Exercise objective: Exact reproduction required: the lines below from the line with "among those the" to the line with "intros Hl props.", both ends included, and no others.

Supplied records:

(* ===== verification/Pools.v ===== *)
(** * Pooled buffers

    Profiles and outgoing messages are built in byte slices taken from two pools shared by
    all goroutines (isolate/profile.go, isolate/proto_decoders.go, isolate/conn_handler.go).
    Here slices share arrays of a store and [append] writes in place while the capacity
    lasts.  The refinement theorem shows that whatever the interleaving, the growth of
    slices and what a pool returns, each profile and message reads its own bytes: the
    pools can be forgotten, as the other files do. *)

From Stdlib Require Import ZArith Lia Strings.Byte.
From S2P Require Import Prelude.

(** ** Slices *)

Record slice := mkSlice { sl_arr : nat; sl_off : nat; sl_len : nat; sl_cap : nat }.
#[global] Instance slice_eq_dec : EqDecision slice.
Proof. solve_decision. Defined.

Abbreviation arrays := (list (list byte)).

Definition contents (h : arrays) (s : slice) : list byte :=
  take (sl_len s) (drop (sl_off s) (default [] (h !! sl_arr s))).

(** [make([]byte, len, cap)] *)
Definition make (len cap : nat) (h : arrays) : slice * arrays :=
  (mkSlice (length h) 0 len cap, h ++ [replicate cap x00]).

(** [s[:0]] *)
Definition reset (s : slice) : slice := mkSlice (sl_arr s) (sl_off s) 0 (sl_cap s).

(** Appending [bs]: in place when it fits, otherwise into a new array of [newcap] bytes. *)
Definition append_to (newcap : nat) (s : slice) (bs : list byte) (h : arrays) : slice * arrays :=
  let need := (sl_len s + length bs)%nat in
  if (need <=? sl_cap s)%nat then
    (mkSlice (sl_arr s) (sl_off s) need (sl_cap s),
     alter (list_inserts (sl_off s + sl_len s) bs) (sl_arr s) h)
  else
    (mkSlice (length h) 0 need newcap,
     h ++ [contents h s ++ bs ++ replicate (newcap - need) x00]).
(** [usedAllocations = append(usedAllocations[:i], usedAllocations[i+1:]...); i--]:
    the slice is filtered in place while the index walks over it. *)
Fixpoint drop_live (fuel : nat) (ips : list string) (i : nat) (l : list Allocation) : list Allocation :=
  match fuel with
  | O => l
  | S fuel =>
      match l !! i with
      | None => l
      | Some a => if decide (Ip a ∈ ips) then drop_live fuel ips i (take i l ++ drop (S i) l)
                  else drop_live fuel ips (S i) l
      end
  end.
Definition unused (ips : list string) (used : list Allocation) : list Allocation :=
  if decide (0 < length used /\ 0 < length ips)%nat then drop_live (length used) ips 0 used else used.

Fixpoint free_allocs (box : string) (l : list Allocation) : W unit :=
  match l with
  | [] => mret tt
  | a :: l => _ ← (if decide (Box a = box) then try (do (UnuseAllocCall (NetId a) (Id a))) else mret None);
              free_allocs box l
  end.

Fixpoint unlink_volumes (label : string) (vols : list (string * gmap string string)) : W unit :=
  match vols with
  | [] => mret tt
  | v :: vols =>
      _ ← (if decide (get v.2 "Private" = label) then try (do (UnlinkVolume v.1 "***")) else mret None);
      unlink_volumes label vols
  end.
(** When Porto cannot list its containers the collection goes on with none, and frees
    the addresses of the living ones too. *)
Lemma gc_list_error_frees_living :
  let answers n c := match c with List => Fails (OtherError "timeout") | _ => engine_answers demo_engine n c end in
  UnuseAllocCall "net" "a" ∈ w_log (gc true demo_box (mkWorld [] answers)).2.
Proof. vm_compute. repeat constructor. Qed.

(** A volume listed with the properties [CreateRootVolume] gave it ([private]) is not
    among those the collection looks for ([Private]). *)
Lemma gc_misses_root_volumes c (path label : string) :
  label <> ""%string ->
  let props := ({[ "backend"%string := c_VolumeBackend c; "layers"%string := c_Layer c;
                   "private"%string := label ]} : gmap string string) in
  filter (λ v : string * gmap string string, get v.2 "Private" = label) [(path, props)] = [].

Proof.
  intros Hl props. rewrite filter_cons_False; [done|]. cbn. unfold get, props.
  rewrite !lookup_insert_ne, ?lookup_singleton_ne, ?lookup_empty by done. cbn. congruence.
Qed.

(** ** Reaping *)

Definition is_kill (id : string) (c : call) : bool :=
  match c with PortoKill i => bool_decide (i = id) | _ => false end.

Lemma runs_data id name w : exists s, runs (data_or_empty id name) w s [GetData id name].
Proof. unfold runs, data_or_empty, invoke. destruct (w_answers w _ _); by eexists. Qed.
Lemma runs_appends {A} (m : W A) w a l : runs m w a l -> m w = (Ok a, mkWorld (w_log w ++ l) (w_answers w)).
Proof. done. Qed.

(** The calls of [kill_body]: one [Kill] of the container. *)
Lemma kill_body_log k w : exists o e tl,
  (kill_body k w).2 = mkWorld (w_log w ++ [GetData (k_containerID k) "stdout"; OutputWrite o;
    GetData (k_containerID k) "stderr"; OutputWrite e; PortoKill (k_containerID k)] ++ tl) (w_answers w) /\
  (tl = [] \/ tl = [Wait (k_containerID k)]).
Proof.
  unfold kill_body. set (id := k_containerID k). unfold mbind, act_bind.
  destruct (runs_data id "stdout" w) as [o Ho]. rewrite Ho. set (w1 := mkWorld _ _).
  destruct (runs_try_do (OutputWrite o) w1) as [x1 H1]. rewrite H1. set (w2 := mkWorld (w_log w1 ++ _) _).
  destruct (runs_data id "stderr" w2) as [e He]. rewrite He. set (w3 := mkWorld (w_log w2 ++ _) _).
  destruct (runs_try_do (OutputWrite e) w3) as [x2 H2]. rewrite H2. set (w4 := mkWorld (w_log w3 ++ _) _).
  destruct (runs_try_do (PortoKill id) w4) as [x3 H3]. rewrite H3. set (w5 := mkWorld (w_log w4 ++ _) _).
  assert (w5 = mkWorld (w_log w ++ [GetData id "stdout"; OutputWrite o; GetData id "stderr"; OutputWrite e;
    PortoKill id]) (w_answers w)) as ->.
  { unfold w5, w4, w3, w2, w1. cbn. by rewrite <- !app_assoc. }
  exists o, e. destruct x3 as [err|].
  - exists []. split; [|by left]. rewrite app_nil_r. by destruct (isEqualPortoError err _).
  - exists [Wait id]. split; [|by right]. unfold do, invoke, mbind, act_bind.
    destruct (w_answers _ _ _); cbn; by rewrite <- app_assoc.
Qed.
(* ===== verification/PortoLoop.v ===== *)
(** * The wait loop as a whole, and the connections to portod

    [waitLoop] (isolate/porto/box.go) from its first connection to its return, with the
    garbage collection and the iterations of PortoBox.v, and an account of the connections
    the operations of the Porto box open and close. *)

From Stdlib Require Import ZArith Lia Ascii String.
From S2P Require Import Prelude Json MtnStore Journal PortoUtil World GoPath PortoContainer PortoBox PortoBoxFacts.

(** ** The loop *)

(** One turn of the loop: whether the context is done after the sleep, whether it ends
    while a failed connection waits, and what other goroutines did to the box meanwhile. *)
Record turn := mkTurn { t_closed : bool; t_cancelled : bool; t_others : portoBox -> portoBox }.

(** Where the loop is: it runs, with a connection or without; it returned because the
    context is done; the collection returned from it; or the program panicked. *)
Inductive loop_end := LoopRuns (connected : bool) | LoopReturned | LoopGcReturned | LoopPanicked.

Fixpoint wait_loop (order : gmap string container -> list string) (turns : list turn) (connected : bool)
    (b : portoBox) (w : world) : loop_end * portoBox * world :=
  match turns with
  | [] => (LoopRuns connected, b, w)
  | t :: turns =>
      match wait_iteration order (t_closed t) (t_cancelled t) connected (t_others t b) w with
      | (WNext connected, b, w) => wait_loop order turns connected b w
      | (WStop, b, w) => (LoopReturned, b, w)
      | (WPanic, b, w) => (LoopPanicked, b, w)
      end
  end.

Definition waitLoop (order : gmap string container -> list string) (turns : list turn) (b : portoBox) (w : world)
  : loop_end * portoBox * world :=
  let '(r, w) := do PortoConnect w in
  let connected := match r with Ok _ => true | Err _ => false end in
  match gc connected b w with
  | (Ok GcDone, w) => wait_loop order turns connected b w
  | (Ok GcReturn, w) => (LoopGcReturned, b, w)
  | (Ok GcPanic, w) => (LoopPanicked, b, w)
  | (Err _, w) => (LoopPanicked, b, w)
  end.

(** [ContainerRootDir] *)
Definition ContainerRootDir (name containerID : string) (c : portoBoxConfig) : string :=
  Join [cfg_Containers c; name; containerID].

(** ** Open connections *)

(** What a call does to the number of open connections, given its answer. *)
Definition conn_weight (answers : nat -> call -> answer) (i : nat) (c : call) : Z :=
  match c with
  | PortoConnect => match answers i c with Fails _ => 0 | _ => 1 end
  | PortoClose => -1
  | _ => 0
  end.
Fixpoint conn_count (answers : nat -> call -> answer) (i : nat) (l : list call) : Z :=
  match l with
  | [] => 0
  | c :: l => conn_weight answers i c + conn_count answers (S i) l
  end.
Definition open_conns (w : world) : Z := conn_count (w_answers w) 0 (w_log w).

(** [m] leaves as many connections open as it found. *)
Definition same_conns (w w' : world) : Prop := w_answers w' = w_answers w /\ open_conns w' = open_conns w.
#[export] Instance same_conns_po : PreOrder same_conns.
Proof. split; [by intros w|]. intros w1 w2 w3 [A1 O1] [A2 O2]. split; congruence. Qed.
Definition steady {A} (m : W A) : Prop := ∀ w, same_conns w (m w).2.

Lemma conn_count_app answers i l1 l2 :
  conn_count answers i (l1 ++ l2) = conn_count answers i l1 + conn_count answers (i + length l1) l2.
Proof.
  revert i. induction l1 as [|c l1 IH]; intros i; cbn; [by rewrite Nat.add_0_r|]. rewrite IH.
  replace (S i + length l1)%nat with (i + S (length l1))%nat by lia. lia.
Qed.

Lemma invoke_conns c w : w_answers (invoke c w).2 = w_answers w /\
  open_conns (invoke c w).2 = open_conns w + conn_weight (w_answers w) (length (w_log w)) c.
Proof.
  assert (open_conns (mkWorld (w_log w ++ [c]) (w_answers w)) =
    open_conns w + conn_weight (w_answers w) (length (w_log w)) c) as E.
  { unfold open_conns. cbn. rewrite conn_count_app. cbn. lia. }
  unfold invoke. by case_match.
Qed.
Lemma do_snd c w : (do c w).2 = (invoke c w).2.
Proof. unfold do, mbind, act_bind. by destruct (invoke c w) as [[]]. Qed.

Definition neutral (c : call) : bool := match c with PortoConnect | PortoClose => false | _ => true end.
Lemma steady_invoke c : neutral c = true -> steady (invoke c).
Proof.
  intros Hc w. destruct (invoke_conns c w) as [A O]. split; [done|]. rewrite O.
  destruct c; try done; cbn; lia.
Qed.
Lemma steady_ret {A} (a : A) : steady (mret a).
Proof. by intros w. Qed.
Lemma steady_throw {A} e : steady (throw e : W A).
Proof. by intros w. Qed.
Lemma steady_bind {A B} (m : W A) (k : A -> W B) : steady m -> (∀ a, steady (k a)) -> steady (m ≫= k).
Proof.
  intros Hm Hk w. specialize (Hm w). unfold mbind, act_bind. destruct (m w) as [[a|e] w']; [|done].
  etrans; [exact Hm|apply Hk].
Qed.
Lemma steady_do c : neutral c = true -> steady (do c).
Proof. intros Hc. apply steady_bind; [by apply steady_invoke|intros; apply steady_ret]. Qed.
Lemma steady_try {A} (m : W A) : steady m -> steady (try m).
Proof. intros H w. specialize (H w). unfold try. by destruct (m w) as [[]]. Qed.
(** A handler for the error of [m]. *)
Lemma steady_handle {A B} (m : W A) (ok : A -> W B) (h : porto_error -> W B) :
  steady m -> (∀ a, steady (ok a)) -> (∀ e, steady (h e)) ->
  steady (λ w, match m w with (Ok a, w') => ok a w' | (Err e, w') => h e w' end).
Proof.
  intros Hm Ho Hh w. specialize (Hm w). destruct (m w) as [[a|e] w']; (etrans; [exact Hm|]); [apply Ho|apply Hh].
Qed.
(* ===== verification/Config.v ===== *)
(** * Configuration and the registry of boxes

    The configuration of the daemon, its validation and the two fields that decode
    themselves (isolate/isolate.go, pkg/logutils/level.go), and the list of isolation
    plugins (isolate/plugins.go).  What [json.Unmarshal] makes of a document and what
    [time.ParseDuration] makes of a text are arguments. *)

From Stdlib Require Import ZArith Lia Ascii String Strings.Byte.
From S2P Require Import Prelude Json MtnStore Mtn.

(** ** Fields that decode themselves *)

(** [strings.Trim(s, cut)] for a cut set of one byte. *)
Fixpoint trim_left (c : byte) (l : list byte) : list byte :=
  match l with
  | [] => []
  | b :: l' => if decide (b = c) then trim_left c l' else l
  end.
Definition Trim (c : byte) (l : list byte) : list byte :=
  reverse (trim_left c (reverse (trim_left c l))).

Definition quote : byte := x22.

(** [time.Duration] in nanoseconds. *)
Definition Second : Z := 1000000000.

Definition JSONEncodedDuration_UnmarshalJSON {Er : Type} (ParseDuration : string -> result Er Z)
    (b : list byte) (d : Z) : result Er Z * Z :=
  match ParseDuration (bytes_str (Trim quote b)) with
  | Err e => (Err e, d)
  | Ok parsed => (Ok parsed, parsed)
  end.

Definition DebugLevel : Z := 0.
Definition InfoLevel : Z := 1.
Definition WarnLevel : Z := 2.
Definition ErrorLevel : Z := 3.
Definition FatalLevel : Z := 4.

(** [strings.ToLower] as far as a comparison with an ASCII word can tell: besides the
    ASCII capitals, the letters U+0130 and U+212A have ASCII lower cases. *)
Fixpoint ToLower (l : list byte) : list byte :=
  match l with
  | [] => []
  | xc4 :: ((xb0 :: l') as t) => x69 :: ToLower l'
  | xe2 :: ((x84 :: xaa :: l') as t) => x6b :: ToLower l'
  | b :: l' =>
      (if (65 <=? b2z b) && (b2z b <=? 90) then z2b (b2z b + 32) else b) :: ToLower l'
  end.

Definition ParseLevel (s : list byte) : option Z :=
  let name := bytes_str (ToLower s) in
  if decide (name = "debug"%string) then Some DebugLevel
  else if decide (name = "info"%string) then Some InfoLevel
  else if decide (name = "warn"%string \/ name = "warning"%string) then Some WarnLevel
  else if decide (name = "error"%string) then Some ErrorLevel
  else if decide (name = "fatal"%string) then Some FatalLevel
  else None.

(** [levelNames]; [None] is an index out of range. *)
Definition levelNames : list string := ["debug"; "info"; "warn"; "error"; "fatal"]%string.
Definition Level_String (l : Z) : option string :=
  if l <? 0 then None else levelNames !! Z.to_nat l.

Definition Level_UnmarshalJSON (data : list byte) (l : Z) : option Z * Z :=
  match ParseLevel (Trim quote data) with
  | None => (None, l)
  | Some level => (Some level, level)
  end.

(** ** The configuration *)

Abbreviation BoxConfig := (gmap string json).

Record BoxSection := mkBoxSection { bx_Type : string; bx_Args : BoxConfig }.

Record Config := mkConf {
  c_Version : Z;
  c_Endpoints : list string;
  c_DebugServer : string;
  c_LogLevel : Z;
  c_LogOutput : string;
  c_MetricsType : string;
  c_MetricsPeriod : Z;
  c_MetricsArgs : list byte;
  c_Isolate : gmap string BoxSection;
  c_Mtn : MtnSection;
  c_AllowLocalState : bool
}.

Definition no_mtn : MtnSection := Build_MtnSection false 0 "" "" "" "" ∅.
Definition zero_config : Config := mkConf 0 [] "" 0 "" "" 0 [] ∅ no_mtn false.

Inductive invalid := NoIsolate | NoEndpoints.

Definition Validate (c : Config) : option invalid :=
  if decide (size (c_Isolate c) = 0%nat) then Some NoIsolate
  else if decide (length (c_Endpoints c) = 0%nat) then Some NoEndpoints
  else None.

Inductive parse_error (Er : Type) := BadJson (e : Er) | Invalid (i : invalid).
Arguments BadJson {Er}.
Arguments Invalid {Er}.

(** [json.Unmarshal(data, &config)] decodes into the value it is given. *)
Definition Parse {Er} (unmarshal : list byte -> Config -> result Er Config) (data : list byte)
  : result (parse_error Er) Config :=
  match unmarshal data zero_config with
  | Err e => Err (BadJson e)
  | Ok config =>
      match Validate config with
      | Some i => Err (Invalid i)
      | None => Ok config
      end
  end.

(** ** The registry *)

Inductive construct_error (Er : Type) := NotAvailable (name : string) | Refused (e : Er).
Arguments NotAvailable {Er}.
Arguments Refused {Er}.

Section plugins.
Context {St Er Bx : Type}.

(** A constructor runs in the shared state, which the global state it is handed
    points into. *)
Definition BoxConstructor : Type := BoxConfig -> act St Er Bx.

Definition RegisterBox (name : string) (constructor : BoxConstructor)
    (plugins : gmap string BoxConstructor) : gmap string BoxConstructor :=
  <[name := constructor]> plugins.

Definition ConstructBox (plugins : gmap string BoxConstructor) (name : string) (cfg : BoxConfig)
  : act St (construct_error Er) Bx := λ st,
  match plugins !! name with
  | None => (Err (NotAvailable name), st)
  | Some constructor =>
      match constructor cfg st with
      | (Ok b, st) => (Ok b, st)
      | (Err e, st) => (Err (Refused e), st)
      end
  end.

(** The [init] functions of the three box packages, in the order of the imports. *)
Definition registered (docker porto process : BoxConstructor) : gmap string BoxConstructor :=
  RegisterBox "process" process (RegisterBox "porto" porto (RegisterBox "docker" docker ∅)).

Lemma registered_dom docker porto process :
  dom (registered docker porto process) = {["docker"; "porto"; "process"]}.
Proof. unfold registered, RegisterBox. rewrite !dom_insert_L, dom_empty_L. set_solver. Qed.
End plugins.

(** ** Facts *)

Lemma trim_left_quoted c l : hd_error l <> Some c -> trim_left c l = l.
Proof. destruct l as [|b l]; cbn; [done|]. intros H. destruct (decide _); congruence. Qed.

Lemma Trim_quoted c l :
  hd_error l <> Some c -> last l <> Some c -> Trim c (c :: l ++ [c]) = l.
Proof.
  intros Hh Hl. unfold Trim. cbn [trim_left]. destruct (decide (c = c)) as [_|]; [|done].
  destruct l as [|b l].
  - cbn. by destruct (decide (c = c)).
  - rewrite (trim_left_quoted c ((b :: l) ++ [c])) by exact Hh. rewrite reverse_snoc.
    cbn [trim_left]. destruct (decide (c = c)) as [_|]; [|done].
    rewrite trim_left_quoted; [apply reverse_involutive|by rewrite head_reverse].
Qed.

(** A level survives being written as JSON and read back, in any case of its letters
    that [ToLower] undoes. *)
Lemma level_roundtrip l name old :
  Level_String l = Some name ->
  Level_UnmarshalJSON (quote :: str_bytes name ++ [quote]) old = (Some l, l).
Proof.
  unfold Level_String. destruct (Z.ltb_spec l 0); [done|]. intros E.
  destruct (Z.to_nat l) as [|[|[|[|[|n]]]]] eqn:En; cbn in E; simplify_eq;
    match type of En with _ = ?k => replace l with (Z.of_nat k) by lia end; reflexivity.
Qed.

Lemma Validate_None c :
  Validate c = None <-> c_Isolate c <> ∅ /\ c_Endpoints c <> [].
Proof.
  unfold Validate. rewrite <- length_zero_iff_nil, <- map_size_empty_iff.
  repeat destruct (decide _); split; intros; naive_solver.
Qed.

Output for this task:
    among those the collection looks for ([Private]). *)
Lemma gc_misses_root_volumes c (path label : string) :
  label <> ""%string ->
  let props := ({[ "backend"%string := c_VolumeBackend c; "layers"%string := c_Layer c;
                   "private"%string := label ]} : gmap string string) in
  filter (λ v : string * gmap string string, get v.2 "Private" = label) [(path, props)] = [].

Proof.
  intros Hl props. rewrite filter_cons_False; [done|]. cbn. unfold get, props.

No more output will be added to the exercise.